(* ===== verification/PathMatcher.v ===== *)
(** The `:param` / `*` path matcher (src/ingress/path-matcher.ts).

    The code turns every dynamic route into the source text of a regular
    expression.  The text, the parsing of that text (the fragment of the
    ECMAScript syntax it falls in) and the backtracking match with greedy groups are
    all modelled, so that the escaping of literal segments and the missing anchor
    of rest patterns are the code's.  The specification is segment by segment. *)

From Stdlib Require Import Sorted.
From S2P Require Import Prelude.
From S2P Require Import JsMap.
From S2P Require Import Utf8.
From S2P Require Import JsObject.
From S2P Require Import JsString.

Definition SLASH : Z := 47.

(** ** Regular expressions of the generated fragment

    All of them start with [^], so a match is tried at index 0 only. *)

Inductive renode :=
  | Chr (c : Z)          (* c *)
  | OptChr (c : Z)       (* c? *)
  | GroupAny             (* (.* ) *)
  | GroupSeg             (* ([^/]+) *)
  | EndAnchor.           (* $ *)

(** The characters of the class [[.*+?^${}()|[\]\\]]. *)
Definition SYNTAX : list Z := js ".*+?^${}()|[]\".

Definition parse_chr (c : Z) (s : list Z) : renode * list Z :=
  match strip (js "?") s with Some r => (OptChr c, r) | None => (Chr c, s) end.

(** One term of the source text. *)
Definition parse_node (s : list Z) : option (renode * list Z) :=
  match strip (js "(.*)") s with
  | Some r => Some (GroupAny, r)
  | None =>
  match strip (js "([^/]+)") s with
  | Some r => Some (GroupSeg, r)
  | None =>
  match s with
  | [] => None
  | c :: s' =>
      if decide (c = 92) then
        match s' with
        | x :: s'' => if decide (x ∈ SYNTAX) then Some (parse_chr x s'') else None
        | [] => None
        end
      else if decide (c = 36) then Some (EndAnchor, s')
      else if decide (c ∈ SYNTAX) then None
      else Some (parse_chr c s')
  end end end.

Fixpoint parse_nodes (fuel : nat) (s : list Z) : option (list renode) :=
  match s, fuel with
  | [], _ => Some []
  | _, O => None
  | _, S fuel => '(n, r) ← parse_node s; (n ::.) <$> parse_nodes fuel r
  end.

(** [new RegExp(source)]. *)
Definition RegExp (source : list Z) : result (list renode) :=
  match strip (js "^") source with
  | Some s =>
      match parse_nodes (length s) s with
      | Some re => Ok re
      | None => Throw (JsError "SyntaxError" "Invalid regular expression")
      end
  | None => Throw (JsError "SyntaxError" "Invalid regular expression")
  end.

(** What [.] does not match. *)
Definition line_terminator (c : Z) : bool :=
  bool_decide (c = 10 ∨ c = 13 ∨ c = 0x2028 ∨ c = 0x2029).

(** A greedy run of units that satisfy [ok], longest first; [k] is the rest of
    the match, given the units taken and the input after them. *)
Fixpoint greedy {R} (ok : Z → bool) (k : list Z → list Z → option R)
    (cap s : list Z) : option R :=
  match s with
  | c :: s' =>
      if ok c then
        match greedy ok k (cap ++ [c]) s' with
        | Some r => Some r
        | None => k cap s
        end
      else k cap s
  | [] => k cap []
  end.

(** [re.exec(s)]: the captures of the first match in backtracking order. *)
Fixpoint exec (re : list renode) (s : list Z) : option (list (list Z)) :=
  match re with
  | [] => Some []
  | Chr c :: re' =>
      match s with
      | x :: s' => if decide (x = c) then exec re' s' else None
      | [] => None
      end
  | OptChr c :: re' =>
      match s with
      | x :: s' =>
          if decide (x = c) then
            match exec re' s' with Some r => Some r | None => exec re' s end
          else exec re' s
      | [] => exec re' []
      end
  | EndAnchor :: re' => match s with [] => exec re' [] | _ :: _ => None end
  | GroupAny :: re' =>
      greedy (λ c, negb (line_terminator c)) (λ cap r, (cap ::.) <$> exec re' r) [] s
  | GroupSeg :: re' =>
      match s with
      | c :: s' =>
          if decide (c = SLASH) then None
          else greedy (λ c, bool_decide (c ≠ SLASH)) (λ cap r, (cap ::.) <$> exec re' r) [c] s'
      | [] => None
      end
  end.

(** ** The matcher *)

Section matcher.
Context {M : Type}.

Record CompiledDynamicPattern := {
  re : list renode;
  paramNames : list (list Z);
  rest : bool;
  methods : M;
  staticSegments : Z
}.

(** [seg.replace(/[.*+?^${}()|[\]\\]/g, '\\$&')]. *)
Definition escape (seg : list Z) : list Z :=
  seg ≫= λ c, if decide (c ∈ SYNTAX) then [92; c] else [c].

(** What the [map] callback closes over. *)
Record scan := Scan { s_names : list (list Z); s_rest : bool; s_static : Z }.

(** [parts.map((seg) => ...)]: one segment's source. *)
Definition seg_source (st : scan) (seg : list Z) : list Z * scan :=
  if decide (seg = js "*") then
    (js "(.*)", Scan (s_names st) true (s_static st))
  else match strip (js ":") seg with
  | Some name => (js "([^/]+)", Scan (s_names st ++ [name]) (s_rest st) (s_static st))
  | None => (escape seg, Scan (s_names st) (s_rest st) (s_static st + 1))
  end.

Fixpoint map_segs (st : scan) (parts : list (list Z)) : list (list Z) * scan :=
  match parts with
  | [] => ([], st)
  | seg :: parts' =>
      let '(src, st1) := seg_source st seg in
      let '(srcs, st2) := map_segs st1 parts' in
      (src :: srcs, st2)
  end.

(** [path.split('/').filter((s) => s.length > 0)]. *)
Definition parts_of (path : list Z) : list (list Z) :=
  filter (λ s, 0 < zlen s) (split SLASH path).

Definition pattern_source (path : list Z) : list Z * scan :=
  let '(srcs, st) := map_segs (Scan [] false 0) (parts_of path) in
  (js "^/" ++ join [SLASH] srcs ++ (if s_rest st then [] else js "/?$"), st).

Definition compile_pattern (path : list Z) (m : M) : result CompiledDynamicPattern :=
  let '(source, st) := pattern_source path in
  r ← RegExp source;
  Ok {| re := r; paramNames := s_names st; rest := s_rest st; methods := m;
        staticSegments := s_static st |}.

(** The comparator of [dynamic.sort]. *)
Definition cmp (a b : CompiledDynamicPattern) : Z :=
  let d := staticSegments b - staticSegments a in
  if decide (d ≠ 0) then d else zlen (paramNames a) - zlen (paramNames b).

(** [Array.prototype.sort]: stable. *)
Fixpoint sort_insert (x : CompiledDynamicPattern) (l : list CompiledDynamicPattern) :=
  match l with
  | [] => [x]
  | y :: l' => if decide (cmp x y ≤ 0) then x :: y :: l' else y :: sort_insert x l'
  end.
Fixpoint sort (l : list CompiledDynamicPattern) : list CompiledDynamicPattern :=
  match l with [] => [] | x :: l' => sort_insert x (sort l') end.

Definition is_dynamic (path : list Z) : bool := includes 58 path || includes 42 path.

(** The loop over [Object.entries(routes)]. *)
Fixpoint scan_routes (routes : list (list Z * M))
    (exact : list (list Z * M)) (dynamic : list CompiledDynamicPattern)
    : result (list (list Z * M) * list CompiledDynamicPattern) :=
  match routes with
  | [] => Ok (exact, dynamic)
  | (path, m) :: routes' =>
      if is_dynamic path then
        d ← compile_pattern path m;
        scan_routes routes' exact (dynamic ++ [d])
      else scan_routes routes' (mset path m exact) dynamic
  end.

Definition safeDecode (value : list Z) : list Z :=
  match decodeURIComponent value with Ok s => s | Throw _ => value end.

(** [params[d.paramNames[i] ?? ''] = safeDecode(raw)] for i = 0, 1, ...;
    [caps] are [m[1]], [m[2]], ... *)
Fixpoint set_params (params : jsobj) (names caps : list (list Z)) : jsobj :=
  match names, caps with
  | n :: names', raw :: caps' =>
      set_params (obj_set params n (JStr (safeDecode raw))) names' caps'
  | _, _ => params
  end.

Definition params_of (d : CompiledDynamicPattern) (caps : list (list Z)) : jsobj :=
  let params := set_params empty_obj (paramNames d) caps in
  if rest d then
    match caps !! length (paramNames d) with
    | Some restRaw => obj_set params (js "*") (JStr (safeDecode restRaw))
    | None => params
    end
  else params.

(** [for (const d of dynamic) ...]: the first pattern that matches. *)
Fixpoint first_match (dynamic : list CompiledDynamicPattern) (pathname : list Z)
    : option (M * jsobj) :=
  match dynamic with
  | [] => None
  | d :: dynamic' =>
      match exec (re d) pathname with
      | Some caps => Some (methods d, params_of d caps)
      | None => first_match dynamic' pathname
      end
  end.

(** The closure [buildPathMatcher] returns holds its two tables. *)
Record PathMatcher := { exact : list (list Z * M); dynamic : list CompiledDynamicPattern }.

Definition buildPathMatcher (routes : list (list Z * M)) : result PathMatcher :=
  '(ex, dyn) ← scan_routes routes [] [];
  Ok {| exact := ex; dynamic := sort dyn |}.

Definition match_path (pm : PathMatcher) (pathname : list Z) : option (M * jsobj) :=
  match mget pathname (exact pm) with
  | Some m => Some (m, empty_obj)
  | None => first_match (dynamic pm) pathname
  end.
End matcher.
Arguments CompiledDynamicPattern : clear implicits.
Arguments PathMatcher : clear implicits.

(** ** Specification: matching segment by segment *)

Inductive pseg := PLit (l : list Z) | PParam (name : list Z) | PRest.

#[export] Instance pseg_eq_dec : EqDecision pseg.
Proof. solve_decision. Defined.

Definition seg_of (seg : list Z) : pseg :=
  if decide (seg = js "*") then PRest
  else match strip (js ":") seg with Some n => PParam n | None => PLit seg end.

········

Please copy each line of the records above that holds the word "caps".

◆ ANSWER TO THE PROBLEM ◆
    [caps] are [m[1]], [m[2]], ... *)
Fixpoint set_params (params : jsobj) (names caps : list (list Z)) : jsobj :=
  match names, caps with
  | n :: names', raw :: caps' =>
      set_params (obj_set params n (JStr (safeDecode raw))) names' caps'
Definition params_of (d : CompiledDynamicPattern) (caps : list (list Z)) : jsobj :=
  let params := set_params empty_obj (paramNames d) caps in
    match caps !! length (paramNames d) with
      | Some caps => Some (methods d, params_of d caps)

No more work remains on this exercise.